Surf-Jet Girl is the first EP released by surf music band The Surfin' Lungs, released in 1986 on Ace Records' Big Beat label. Produced by Roman Jugg of The Damned, Big Beat had huge plans for the release and were planning a big promotion in which a surf jet was to be given away in a national competition, but the idea never got off the ground.
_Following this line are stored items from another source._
Lemma zrange_score_ok st d key o M r offset limit ws rev :
  zset_abs o M → offset ≤ INT64_MAX → isnan (zr_min r) = false → isnan (zr_max r) = false →
  ∃ o' items, genericZrangebyscoreCommand hd st d key r o offset limit rev =
      emission hd (-1) items st (<[key := KZset o']> d) ∧
    zset_abs o' M ∧ shows ws items (ranged rev offset limit (filter (by_score r true) (zseq M))).
Proof.
  intros HM Ho Hmin Hmax. unfold genericZrangebyscoreCommand.
  edestruct (zrange_by_ok st d key o M offset limit rev true) as (o' & items & E & HM' & Hs); [done| | |].
  3: { exists o', items. split; [exact E|]. split; [done|]. eapply Forall2_impl; [exact Hs|]. intros i v [? Hc]. split; [done|]. intros _. by apply Hc. }
  { apply filter_zseq_length. }
  intros [zl|zs] vs [Hv Hh] <- Ho'; cbn [by_walk]; rewrite zseq_zmap by done.
  - pose proof (lp_holds_len _ _ Hh) as Hlen. destruct Hh as (ps & R & <- & Hok & _).
    unfold zvals in Hlen. rewrite length_fmap in Hlen.
    destruct (zz_score_ends zl ps r R (vals_sorted _ Hv) (zvals_nan ps Hv) Hmin Hmax) as (as_ & bs & Ep & C & Hf & Hl).
    unfold zvals. rewrite (limited_filter (by_score r true) zval (in_scores r true));
      [|intros v; apply by_score_canon, canon_idem|done].
    eexists. split; [|apply shows_cval, zz_shows]. intros st'.
    eapply (by_lp_ok hd zl ps as_ _ bs _ _ rev true _ _ _ _ _ R Ep C Hlen Ho').
    + destruct rev; [apply Hl|apply Hf].
    + intros k p Hp. destruct rev; [by apply (score_gte_ok R)|by apply (score_lte_ok R)].
  - destruct Hh as (xs & [R _] & <- & _).
    destruct (nth_scores_ok _ _ xs r R Hmin Hmax) as (xs1 & ys & Ex & H1' & H2' & Hn).
    rewrite (limited_filter (by_score r true) eval (in_score_range r true));
      [|intros v; apply by_score_canon, canon_idem|done].
    eexists. split; [|apply shows_cval, shows_refl]. intros st'.
    eapply (by_skl_ok hd _ _ xs xs1 _ ys _ _ rev _ _ _ _ _ R Ex); [|exact H1'|exact H2'|exact Hn|lia|].
    + apply Forall_forall. intros x [Hx _]%list_elem_of_filter. by apply andb_true_iff in Hx.
    + intros x Hx. destruct (inv_data R x Hx) as (Dx & Hh & _).
      destruct rev; by apply (score_test_ok (view_self (zs_heap zs))).
Qed.
Lemma zrange_lex_ok st d key o M r offset limit ws rev :
  zset_abs o M → offset ≤ INT64_MAX → one_scored M →
  ∃ o' items, genericZrangebylexCommand hd st d key r o ws offset limit rev =
      emission hd (-1) items st (<[key := KZset o']> d) ∧
    zset_abs o' M ∧ shows ws items (ranged rev offset limit (filter (by_lex r true) (zseq M))).
Proof.
  intros HM Ho Hone. unfold genericZrangebylexCommand. apply zrange_by_ok; [done|apply filter_zseq_length|].
  intros [zl|zs] vs [Hv Hh] <- Ho'; cbn [by_walk]; rewrite zseq_zmap by done;
    pose proof (one_scored_vals vs Hv Hone) as Hos.
  - pose proof (lp_holds_len _ _ Hh) as Hlen. destruct Hh as (ps & R & <- & Hok & _).
    unfold zvals in Hlen. rewrite length_fmap in Hlen.
    destruct (zz_lex_ends zl ps r R (vals_sorted _ Hv)) as (as_ & bs & Ep & C & Hf & Hl).
    { intros p q Hp Hq. apply (Hos (zval p) (zval q)); by apply list_elem_of_fmap_2. }
    unfold zvals. rewrite (limited_filter (by_lex r true) zval (in_lex r true)) by done.
    eexists. split; [|apply shows_cval, zz_shows]. intros st'.
    eapply (by_lp_ok hd zl ps as_ _ bs _ _ rev ws _ _ _ _ _ R Ep C Hlen Ho').
    + destruct rev; [apply Hl|apply Hf].
    + intros k p Hp. destruct rev; [by apply (lex_gte_ok R)|by apply (lex_lte_ok R)].
  - destruct Hh as (xs & [R _] & <- & _).
    destruct (nth_lex_ok _ _ xs r R) as (xs1 & ys & Ex & H1' & H2' & Hn).
    { intros x y Hx Hy. apply (Hos (eval x) (eval y)); by apply list_elem_of_fmap_2. }
    rewrite (limited_filter (by_lex r true) eval (in_lex_range r true)) by done.
    eexists. split; [|apply shows_cval, shows_refl]. intros st'.
    eapply (by_skl_ok hd _ _ xs xs1 _ ys _ _ rev _ _ _ _ _ R Ex); [|exact H1'|exact H2'|exact Hn|lia|].
    + apply Forall_forall. intros x [Hx _]%list_elem_of_filter. by apply andb_true_iff in Hx.
    + intros x Hx. destruct (inv_data R x Hx) as (Dx & Hh & _).
      destruct rev; by apply (ele_test_ok (view_self (zs_heap zs))).
Qed.

(** *** Any range *)

(** What a range of a set selects *)
Definition zrange_items (M : zabs) (o : zrange_opts) (rev : bool) (range : range_arg) : list value :=
  match range with
  | ByRank start end_ => ranked rev M start end_
  | ByScore r => ranged rev (zo_offset o) (zo_limit o) (filter (by_score r true) (zseq M))
  | ByLex r => ranged rev (zo_offset o) (zo_limit o) (filter (by_lex r true) (zseq M))
  end.

(** The ranges that the commands take: bounds are numbers, and lexicographic
    ranges need equal scores. *)
Definition range_ok (M : zabs) (range : range_arg) : Prop :=
  match range with
  | ByRank _ _ => True
  | ByScore r => isnan (zr_min r) = false ∧ isnan (zr_max r) = false
  | ByLex _ => one_scored M
  end.

Lemma zrange_any_ok st d key z M o ws rev range :
  zset_abs z M → zo_offset o ≤ INT64_MAX → range_ok M range →
  ∃ z' b items, match range with
      | ByRank start end_ => genericZrangebyrankCommand hd st d key z start end_ ws rev
      | ByScore r => genericZrangebyscoreCommand hd st d key r z (zo_offset o) (zo_limit o) rev
      | ByLex r => genericZrangebylexCommand hd st d key r z ws (zo_offset o) (zo_limit o) rev
      end = emission hd b items st (<[key := KZset z']> d) ∧
    zset_abs z' M ∧ shows ws items (zrange_items M o rev range) ∧ (b = zlen items ∨ b = -1).
Proof.
  intros HM Ho Hr. destruct range as [start end_|r|r].
  - destruct (zrange_rank_ok st d key z M start end_ ws rev HM) as (z' & items & E & HM' & Hs). eauto 10.
  - destruct Hr. destruct (zrange_score_ok st d key z M r (zo_offset o) (zo_limit o) ws rev HM) as (z' & items & E & HM' & Hs); [done..|].
    eauto 10.
  - destruct (zrange_lex_ok st d key z M r (zo_offset o) (zo_limit o) ws rev HM) as (z' & items & E & HM' & Hs); [done..|].
    eauto 10.
Qed.

(** The selected elements are elements of the set, each selected once. *)
Lemma dirl_perm {A} rev (l : list A) : dirl rev l ≡ₚ l.
Proof. destruct rev; [apply reverse_Permutation|done]. Qed.

Lemma ranged_sub rev offset limit l : ranged rev offset limit l ⊆+ l.
Proof.
  unfold ranged, limited. destruct (offset <? 0); [apply submseteq_nil_l|]. trans (dirl rev l); [|by rewrite dirl_perm].
  apply sublist_submseteq. destruct (limit <? 0); [apply sublist_drop|].
  etrans; [apply sublist_take|apply sublist_drop].
Qed.

Lemma zrange_items_sub M o rev range : zrange_items M o rev range ⊆+ zseq M.
Proof.
  destruct range as [start end_|r|r]; cbn [zrange_items].
  - unfold ranked. destruct (sanitize_indexes _ _ _) as [[s e]|]; [|apply submseteq_nil_l].
    trans (dirl rev (zseq M)); [|by rewrite dirl_perm]. apply sublist_submseteq. etrans; [apply sublist_take|apply sublist_drop].
  - etrans; [apply ranged_sub|]. apply sublist_submseteq, sublist_filter.
  - etrans; [apply ranged_sub|]. apply sublist_submseteq, sublist_filter.
Qed.

Lemma submseteq_nodup {A B} (f : A → B) (l k : list A) : l ⊆+ k → NoDup (f <$> k) → NoDup (f <$> l).
Proof. intros (k' & Hp)%submseteq_Permutation. rewrite Hp, fmap_app. by intros [? _]%NoDup_app. Qed.
End generic.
Three of the four tracks were written by the group, but the fourth, Decoy was a cover of a track by 60s surf instrumental group The Sandals.

Track listing 
 Surf-Jet Girl (Pearce, Dean, Knipe) – Lead vocals: Chris Pearce
 Decoy (Gibson, Blakeley) – Instrumental
 Big Man On Campus (Pearce, Dean) – Lead vocals: Chris Pearce
 The Girls Are Feelin' Alright (Pearce, Dean) – Lead vocals: Chris Pearce

Personnel 
 Chris Pearce – vocals, guitar
 Geoffo Knipe – guitar, farfisa organ
 Steve Dean – vocals, bass
 Al Beckett – drums, vocals

Producer 
 Roman Jugg

Trivia 
 Big Man On Campus was actually the first Surfin' Lungs track to feature future member Clive Gilling, who provided handclaps.